Some entries follow. Reproduce exactly the lines starting at the one with "us_closed : bool;" and stopping after the one with "Context (closing : option".

▸ **RECORDS FOR THIS EXERCISE**:
——————————

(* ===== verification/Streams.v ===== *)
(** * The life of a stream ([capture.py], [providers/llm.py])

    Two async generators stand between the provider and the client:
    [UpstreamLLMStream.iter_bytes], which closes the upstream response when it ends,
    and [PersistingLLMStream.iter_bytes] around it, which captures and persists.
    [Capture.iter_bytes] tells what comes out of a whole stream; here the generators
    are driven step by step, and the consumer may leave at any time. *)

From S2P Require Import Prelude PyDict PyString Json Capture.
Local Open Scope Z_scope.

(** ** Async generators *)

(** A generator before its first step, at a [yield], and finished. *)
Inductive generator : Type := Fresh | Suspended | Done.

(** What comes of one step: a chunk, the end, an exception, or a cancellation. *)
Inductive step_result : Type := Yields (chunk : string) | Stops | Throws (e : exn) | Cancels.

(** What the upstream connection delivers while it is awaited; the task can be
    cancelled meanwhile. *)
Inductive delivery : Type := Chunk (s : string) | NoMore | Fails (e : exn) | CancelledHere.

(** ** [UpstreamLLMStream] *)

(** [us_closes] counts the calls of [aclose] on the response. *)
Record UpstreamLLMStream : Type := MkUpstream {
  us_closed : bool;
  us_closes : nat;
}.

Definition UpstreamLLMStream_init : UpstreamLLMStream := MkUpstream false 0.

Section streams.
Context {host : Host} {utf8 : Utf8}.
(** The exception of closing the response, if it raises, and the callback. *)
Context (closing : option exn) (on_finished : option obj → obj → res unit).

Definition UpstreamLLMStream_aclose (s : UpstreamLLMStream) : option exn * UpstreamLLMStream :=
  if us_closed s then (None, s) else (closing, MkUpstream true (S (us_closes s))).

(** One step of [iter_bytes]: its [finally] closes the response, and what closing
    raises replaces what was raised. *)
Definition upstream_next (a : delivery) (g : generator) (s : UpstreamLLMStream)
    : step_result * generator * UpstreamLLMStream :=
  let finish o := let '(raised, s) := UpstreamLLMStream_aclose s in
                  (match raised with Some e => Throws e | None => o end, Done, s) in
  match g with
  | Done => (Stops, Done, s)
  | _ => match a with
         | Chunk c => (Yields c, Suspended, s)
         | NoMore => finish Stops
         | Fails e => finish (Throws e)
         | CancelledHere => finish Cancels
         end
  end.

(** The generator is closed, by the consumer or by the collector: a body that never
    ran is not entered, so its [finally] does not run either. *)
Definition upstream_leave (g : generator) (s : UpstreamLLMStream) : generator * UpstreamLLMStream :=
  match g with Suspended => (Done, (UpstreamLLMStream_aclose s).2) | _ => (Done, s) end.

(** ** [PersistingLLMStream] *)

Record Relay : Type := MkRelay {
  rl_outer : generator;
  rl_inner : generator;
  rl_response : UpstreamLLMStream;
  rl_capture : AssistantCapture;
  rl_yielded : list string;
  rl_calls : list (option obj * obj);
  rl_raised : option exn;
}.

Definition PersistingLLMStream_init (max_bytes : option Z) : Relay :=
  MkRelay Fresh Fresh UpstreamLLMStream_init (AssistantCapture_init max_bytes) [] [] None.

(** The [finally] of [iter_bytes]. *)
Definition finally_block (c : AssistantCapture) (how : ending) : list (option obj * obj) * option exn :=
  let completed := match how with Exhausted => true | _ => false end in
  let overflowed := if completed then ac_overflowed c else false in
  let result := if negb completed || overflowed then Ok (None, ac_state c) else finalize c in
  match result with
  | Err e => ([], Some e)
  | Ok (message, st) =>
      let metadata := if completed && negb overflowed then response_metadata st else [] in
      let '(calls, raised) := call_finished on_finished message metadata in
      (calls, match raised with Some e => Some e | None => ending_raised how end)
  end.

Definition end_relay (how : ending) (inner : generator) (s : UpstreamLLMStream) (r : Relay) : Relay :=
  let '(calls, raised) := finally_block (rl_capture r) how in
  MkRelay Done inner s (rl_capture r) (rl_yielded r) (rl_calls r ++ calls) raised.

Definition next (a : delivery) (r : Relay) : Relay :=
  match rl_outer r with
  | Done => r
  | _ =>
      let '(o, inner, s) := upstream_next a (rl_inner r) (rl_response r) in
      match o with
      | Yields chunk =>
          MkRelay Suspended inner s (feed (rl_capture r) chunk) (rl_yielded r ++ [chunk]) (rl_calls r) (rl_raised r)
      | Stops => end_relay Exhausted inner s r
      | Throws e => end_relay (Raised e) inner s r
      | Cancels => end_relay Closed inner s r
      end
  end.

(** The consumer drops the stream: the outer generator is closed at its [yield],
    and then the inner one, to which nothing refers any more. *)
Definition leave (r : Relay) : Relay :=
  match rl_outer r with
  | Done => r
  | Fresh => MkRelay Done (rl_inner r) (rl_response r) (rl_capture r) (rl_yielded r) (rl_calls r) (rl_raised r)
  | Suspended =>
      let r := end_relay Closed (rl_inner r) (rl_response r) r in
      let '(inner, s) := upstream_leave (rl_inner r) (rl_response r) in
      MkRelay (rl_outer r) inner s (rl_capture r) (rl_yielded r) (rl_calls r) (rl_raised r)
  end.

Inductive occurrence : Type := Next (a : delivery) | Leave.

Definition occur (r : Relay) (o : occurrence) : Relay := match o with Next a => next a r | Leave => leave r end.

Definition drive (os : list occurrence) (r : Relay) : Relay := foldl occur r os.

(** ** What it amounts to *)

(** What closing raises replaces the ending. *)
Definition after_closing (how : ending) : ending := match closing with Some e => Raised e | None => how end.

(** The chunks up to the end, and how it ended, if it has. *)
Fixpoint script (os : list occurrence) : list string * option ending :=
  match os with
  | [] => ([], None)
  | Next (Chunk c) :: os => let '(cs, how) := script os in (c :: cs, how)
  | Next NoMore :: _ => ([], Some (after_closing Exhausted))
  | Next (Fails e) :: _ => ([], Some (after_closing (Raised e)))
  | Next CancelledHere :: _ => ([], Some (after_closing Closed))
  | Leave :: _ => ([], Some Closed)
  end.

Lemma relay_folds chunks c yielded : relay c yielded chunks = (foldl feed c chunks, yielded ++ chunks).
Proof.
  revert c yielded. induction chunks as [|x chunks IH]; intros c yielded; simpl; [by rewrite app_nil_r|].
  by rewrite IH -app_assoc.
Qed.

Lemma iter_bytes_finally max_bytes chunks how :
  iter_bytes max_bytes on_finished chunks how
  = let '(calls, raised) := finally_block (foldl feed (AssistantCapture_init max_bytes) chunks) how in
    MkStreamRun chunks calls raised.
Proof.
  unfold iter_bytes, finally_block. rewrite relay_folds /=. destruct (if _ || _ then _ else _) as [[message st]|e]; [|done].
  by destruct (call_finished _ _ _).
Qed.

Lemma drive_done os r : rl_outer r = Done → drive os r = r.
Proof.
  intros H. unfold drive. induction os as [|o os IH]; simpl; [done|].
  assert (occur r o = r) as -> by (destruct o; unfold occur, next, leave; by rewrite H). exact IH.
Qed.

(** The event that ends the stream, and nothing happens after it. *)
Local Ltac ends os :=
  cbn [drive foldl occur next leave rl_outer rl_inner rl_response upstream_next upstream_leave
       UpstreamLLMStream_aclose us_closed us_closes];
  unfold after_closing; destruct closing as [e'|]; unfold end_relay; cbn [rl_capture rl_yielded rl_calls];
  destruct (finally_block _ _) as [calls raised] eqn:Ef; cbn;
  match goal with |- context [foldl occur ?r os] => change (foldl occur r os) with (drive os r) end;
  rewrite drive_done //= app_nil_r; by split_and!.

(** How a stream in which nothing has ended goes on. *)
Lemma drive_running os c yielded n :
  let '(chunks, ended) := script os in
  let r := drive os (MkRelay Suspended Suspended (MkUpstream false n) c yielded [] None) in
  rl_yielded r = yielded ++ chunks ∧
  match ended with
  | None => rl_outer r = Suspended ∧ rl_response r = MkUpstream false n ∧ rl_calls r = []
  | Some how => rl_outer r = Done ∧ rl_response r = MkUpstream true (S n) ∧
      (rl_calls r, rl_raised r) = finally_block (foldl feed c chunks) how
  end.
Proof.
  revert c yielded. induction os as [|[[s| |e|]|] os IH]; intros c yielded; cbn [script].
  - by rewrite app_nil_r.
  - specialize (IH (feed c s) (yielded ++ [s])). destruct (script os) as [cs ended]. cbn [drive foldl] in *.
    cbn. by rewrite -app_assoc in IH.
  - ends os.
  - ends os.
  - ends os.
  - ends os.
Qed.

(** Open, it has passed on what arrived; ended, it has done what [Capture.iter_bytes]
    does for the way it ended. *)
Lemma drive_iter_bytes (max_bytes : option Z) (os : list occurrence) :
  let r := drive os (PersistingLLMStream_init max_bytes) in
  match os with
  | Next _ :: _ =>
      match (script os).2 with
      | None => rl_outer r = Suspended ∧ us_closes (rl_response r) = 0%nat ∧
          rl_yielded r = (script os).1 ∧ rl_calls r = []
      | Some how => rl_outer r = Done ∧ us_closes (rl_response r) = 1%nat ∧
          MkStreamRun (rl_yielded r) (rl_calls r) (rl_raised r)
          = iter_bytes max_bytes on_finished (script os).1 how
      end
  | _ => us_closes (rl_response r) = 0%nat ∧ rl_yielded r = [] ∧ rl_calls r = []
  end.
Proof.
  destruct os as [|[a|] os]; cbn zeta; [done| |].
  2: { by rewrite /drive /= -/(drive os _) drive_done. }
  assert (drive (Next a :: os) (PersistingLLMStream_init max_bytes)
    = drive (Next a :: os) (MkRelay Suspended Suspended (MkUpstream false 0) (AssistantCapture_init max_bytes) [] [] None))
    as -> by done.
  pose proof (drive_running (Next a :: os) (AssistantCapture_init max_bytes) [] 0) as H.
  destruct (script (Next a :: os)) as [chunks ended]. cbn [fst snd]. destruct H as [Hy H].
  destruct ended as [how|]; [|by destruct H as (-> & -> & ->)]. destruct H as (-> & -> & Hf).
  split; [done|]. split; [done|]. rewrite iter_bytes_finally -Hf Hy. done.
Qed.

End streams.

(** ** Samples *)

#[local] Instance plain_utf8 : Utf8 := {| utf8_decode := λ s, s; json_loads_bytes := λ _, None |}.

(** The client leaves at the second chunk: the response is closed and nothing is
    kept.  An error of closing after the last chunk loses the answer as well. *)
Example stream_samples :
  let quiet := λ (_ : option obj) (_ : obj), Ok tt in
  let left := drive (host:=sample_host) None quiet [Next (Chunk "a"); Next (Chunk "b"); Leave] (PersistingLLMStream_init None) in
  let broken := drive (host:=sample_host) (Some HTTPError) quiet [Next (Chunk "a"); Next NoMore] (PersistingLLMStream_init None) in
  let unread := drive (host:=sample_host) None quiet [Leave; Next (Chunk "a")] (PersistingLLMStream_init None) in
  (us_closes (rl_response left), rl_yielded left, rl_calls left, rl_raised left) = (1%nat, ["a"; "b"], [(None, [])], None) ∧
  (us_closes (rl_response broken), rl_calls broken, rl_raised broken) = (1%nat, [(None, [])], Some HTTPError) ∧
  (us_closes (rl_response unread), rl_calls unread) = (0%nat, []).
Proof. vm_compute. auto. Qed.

——————————

▸ **YOUR SOLUTION**:
  us_closed : bool;
  us_closes : nat;
}.

Definition UpstreamLLMStream_init : UpstreamLLMStream := MkUpstream false 0.

Section streams.
Context {host : Host} {utf8 : Utf8}.
(** The exception of closing the response, if it raises, and the callback. *)
Context (closing : option exn) (on_finished : option obj → obj → res unit).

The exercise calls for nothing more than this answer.